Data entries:

------------------------------------------------------------------------

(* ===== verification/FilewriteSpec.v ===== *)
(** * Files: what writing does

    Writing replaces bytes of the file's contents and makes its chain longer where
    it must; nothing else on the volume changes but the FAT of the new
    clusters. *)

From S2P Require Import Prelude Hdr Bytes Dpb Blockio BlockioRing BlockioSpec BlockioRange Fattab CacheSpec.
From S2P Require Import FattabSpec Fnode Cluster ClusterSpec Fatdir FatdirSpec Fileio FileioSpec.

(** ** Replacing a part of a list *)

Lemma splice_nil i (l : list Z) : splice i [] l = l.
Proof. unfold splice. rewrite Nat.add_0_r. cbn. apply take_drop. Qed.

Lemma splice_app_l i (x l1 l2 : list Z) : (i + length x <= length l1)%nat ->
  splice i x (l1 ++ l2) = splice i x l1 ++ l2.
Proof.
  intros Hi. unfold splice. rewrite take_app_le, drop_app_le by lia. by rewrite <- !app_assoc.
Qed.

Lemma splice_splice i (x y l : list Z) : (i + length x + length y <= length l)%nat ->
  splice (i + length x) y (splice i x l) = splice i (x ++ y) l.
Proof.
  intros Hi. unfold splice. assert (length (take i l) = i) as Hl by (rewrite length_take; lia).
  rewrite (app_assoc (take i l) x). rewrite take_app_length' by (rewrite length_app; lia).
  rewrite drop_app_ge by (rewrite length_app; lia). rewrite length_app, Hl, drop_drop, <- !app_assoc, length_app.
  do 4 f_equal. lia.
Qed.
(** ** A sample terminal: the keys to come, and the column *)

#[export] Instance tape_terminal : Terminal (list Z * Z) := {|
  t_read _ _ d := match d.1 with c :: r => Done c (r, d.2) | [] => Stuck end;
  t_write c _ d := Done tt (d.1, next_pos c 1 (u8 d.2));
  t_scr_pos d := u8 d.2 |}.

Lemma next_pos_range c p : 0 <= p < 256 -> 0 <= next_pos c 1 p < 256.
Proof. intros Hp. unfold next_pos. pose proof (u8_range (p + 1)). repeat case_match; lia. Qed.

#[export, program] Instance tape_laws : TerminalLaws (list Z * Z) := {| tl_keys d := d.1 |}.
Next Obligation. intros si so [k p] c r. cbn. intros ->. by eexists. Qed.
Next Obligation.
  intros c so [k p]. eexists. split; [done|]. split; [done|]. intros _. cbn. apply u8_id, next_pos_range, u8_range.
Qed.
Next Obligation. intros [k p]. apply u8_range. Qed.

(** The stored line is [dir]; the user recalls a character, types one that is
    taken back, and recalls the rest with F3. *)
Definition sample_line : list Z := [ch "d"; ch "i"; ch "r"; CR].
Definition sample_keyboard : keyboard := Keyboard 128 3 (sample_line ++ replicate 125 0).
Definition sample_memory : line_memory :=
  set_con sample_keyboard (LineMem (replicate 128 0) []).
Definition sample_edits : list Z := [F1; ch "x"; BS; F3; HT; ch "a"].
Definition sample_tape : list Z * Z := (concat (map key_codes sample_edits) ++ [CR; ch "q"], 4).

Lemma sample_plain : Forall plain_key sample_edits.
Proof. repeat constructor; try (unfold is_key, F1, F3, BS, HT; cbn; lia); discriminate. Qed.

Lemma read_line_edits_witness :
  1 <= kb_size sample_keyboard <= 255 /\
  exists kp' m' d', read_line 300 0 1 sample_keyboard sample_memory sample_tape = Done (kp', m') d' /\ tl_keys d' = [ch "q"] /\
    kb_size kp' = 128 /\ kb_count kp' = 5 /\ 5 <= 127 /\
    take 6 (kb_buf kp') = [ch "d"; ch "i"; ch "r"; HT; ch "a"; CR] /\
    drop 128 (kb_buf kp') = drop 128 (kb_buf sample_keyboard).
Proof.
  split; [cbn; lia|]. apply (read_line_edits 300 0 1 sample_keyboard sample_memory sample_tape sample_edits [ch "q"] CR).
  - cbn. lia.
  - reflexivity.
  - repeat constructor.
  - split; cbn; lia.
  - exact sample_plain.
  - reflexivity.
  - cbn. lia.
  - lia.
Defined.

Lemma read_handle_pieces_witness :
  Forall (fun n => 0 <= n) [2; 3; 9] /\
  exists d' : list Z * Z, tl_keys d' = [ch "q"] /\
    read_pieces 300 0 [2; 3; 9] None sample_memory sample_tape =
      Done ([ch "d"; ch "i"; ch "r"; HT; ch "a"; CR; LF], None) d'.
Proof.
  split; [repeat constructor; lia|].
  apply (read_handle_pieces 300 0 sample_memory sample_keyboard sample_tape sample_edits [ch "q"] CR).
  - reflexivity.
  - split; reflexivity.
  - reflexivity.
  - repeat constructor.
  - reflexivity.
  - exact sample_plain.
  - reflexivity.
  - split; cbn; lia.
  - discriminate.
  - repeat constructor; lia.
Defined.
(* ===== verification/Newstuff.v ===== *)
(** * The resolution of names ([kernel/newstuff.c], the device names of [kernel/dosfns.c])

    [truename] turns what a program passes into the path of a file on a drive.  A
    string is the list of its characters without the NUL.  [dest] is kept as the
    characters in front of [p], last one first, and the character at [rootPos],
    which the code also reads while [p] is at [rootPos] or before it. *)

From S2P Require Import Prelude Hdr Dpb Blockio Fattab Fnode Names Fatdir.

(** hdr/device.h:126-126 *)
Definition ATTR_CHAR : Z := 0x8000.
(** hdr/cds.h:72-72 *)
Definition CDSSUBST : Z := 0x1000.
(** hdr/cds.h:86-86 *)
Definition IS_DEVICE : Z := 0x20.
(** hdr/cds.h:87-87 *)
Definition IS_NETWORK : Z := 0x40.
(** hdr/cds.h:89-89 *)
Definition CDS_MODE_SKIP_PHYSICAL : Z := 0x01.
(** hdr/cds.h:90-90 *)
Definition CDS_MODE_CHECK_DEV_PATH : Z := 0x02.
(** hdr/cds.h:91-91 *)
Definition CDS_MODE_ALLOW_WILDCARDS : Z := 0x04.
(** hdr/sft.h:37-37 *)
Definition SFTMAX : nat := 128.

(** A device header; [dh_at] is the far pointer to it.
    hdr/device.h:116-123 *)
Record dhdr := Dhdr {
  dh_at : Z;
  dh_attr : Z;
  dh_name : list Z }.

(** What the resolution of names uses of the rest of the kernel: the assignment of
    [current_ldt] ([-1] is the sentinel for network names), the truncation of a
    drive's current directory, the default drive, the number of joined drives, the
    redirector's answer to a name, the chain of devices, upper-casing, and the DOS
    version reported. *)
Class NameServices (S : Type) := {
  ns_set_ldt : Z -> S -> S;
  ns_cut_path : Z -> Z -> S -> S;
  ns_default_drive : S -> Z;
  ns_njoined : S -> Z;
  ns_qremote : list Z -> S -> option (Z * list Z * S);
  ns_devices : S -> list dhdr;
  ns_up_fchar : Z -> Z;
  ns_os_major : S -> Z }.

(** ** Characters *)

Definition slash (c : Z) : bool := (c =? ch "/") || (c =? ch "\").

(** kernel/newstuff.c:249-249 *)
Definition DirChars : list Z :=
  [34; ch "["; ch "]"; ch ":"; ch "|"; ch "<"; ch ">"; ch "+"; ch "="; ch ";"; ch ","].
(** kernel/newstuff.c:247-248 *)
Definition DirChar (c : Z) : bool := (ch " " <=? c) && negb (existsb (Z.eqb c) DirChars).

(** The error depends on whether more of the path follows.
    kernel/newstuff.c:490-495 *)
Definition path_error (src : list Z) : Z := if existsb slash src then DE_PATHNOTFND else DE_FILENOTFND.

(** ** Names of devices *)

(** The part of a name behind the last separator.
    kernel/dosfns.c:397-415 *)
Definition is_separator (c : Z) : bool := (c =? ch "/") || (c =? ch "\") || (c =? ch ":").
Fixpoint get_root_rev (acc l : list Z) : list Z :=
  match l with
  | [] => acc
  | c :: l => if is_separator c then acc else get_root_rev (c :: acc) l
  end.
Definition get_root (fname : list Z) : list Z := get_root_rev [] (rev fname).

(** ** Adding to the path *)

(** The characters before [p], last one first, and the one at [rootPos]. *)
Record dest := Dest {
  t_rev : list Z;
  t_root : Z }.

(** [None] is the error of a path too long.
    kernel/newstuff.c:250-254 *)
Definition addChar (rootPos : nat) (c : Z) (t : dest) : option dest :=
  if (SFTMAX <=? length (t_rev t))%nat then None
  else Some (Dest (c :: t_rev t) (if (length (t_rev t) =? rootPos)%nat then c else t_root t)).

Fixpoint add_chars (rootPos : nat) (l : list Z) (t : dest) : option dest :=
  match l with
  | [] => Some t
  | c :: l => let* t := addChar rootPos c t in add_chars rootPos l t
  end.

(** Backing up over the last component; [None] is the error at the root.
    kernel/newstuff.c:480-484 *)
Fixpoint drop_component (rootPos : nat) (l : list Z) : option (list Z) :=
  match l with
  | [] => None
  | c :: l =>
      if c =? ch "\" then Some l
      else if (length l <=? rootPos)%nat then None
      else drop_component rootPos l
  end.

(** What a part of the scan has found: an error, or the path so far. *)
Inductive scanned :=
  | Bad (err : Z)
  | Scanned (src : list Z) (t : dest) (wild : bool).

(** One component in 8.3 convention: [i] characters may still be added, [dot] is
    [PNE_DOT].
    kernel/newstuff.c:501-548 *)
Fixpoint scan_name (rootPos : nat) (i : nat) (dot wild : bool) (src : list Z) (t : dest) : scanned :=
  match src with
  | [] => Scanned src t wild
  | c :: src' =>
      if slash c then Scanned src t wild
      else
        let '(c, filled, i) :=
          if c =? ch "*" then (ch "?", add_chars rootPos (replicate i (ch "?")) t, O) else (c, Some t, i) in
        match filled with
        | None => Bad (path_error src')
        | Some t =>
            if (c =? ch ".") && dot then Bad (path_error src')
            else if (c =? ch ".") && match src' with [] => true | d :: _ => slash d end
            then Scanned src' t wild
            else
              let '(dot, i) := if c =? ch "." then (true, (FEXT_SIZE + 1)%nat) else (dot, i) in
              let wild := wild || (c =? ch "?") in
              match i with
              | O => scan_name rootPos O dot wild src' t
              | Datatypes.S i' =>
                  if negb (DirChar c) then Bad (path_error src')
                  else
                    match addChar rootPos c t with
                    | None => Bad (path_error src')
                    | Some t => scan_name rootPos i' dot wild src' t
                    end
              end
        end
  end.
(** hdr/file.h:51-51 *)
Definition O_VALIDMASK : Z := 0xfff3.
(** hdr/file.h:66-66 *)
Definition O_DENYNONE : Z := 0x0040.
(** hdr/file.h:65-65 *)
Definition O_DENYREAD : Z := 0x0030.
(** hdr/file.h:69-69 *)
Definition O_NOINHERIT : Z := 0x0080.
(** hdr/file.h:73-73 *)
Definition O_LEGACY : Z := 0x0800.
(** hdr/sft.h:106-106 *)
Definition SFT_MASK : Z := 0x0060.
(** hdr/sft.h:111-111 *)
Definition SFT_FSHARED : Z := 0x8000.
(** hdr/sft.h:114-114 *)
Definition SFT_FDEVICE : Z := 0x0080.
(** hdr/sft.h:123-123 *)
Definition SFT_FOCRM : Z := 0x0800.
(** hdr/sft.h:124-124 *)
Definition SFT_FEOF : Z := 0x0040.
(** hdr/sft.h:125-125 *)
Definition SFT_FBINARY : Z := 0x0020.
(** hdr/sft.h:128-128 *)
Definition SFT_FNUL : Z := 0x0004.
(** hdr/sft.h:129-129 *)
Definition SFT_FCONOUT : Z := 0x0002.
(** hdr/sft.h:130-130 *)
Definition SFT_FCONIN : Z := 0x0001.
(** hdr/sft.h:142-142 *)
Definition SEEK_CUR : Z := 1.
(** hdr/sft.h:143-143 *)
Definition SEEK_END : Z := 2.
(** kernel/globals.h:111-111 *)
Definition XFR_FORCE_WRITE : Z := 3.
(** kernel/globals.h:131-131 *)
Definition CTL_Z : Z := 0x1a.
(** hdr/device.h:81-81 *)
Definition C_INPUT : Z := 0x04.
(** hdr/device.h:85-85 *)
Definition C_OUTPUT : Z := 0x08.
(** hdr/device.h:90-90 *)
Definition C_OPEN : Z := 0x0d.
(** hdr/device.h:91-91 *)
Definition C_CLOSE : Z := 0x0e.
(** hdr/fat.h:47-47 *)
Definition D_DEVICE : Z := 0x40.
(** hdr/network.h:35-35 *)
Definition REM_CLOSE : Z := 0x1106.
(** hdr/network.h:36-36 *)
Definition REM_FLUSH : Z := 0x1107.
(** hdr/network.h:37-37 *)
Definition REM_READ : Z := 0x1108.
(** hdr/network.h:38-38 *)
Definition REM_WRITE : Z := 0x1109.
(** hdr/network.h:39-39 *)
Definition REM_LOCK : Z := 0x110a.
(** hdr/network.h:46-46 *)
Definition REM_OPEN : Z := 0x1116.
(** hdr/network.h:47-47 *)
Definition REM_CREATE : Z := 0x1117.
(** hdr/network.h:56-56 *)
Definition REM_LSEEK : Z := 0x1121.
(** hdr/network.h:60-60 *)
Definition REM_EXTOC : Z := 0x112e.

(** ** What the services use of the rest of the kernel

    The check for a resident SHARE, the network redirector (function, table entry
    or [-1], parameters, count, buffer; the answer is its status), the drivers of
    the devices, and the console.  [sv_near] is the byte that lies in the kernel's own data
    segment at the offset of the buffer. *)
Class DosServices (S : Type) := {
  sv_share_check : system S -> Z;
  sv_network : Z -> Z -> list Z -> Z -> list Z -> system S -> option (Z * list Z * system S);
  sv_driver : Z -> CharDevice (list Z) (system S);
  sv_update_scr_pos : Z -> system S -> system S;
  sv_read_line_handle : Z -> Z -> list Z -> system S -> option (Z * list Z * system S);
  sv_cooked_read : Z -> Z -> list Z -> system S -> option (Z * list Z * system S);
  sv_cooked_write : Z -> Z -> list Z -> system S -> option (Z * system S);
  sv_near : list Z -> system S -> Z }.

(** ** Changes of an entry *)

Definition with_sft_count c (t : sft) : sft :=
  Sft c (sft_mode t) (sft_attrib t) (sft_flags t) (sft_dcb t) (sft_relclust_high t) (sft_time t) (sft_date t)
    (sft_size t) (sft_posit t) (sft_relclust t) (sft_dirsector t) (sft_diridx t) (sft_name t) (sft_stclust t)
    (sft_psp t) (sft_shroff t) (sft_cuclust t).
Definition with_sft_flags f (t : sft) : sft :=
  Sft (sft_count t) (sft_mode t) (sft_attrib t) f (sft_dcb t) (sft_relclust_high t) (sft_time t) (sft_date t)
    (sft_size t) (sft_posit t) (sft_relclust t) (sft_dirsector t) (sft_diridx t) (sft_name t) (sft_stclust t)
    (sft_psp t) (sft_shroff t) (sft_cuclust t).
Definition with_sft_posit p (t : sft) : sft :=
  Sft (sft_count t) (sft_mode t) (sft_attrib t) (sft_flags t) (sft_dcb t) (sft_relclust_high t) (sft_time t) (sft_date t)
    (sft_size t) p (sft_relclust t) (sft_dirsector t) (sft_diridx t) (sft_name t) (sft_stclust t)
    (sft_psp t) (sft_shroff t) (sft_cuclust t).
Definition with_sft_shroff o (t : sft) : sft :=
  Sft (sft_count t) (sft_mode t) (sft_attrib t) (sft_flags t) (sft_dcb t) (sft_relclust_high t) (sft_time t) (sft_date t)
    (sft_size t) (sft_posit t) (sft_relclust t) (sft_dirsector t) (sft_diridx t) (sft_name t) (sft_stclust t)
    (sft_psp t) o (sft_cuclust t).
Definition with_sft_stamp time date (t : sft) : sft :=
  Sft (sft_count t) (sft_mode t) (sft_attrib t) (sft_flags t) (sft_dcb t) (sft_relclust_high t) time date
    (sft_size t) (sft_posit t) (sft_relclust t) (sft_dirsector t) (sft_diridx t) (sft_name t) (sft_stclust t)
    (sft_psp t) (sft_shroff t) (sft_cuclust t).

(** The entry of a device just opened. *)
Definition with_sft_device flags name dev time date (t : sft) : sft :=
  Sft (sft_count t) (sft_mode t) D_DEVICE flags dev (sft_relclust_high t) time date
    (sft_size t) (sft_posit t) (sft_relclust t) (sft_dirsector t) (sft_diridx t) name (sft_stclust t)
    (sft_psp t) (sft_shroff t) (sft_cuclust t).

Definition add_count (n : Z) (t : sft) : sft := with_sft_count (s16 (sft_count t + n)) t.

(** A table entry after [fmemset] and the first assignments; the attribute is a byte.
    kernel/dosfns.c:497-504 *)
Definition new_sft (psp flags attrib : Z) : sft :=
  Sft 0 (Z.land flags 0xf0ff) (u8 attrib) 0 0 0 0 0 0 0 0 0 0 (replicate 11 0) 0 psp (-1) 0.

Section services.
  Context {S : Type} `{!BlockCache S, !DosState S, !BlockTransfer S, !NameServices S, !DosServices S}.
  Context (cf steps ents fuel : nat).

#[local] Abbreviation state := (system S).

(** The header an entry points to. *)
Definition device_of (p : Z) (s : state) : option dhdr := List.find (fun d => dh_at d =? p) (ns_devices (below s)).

------------------------------------------------------------------------

Exercise instructions:
Give back exactly the lines above, from the line containing "(** hdr/sft.h:129-129 *)" through the line containing "(** hdr/fat.h:47-47 *)", with both end lines and nothing more.

Reply:
(** hdr/sft.h:129-129 *)
Definition SFT_FCONOUT : Z := 0x0002.
(** hdr/sft.h:130-130 *)
Definition SFT_FCONIN : Z := 0x0001.
(** hdr/sft.h:142-142 *)
Definition SEEK_CUR : Z := 1.
(** hdr/sft.h:143-143 *)
Definition SEEK_END : Z := 2.
(** kernel/globals.h:111-111 *)
Definition XFR_FORCE_WRITE : Z := 3.
(** kernel/globals.h:131-131 *)
Definition CTL_Z : Z := 0x1a.
(** hdr/device.h:81-81 *)
Definition C_INPUT : Z := 0x04.
(** hdr/device.h:85-85 *)
Definition C_OUTPUT : Z := 0x08.
(** hdr/device.h:90-90 *)
Definition C_OPEN : Z := 0x0d.
(** hdr/device.h:91-91 *)
Definition C_CLOSE : Z := 0x0e.
(** hdr/fat.h:47-47 *)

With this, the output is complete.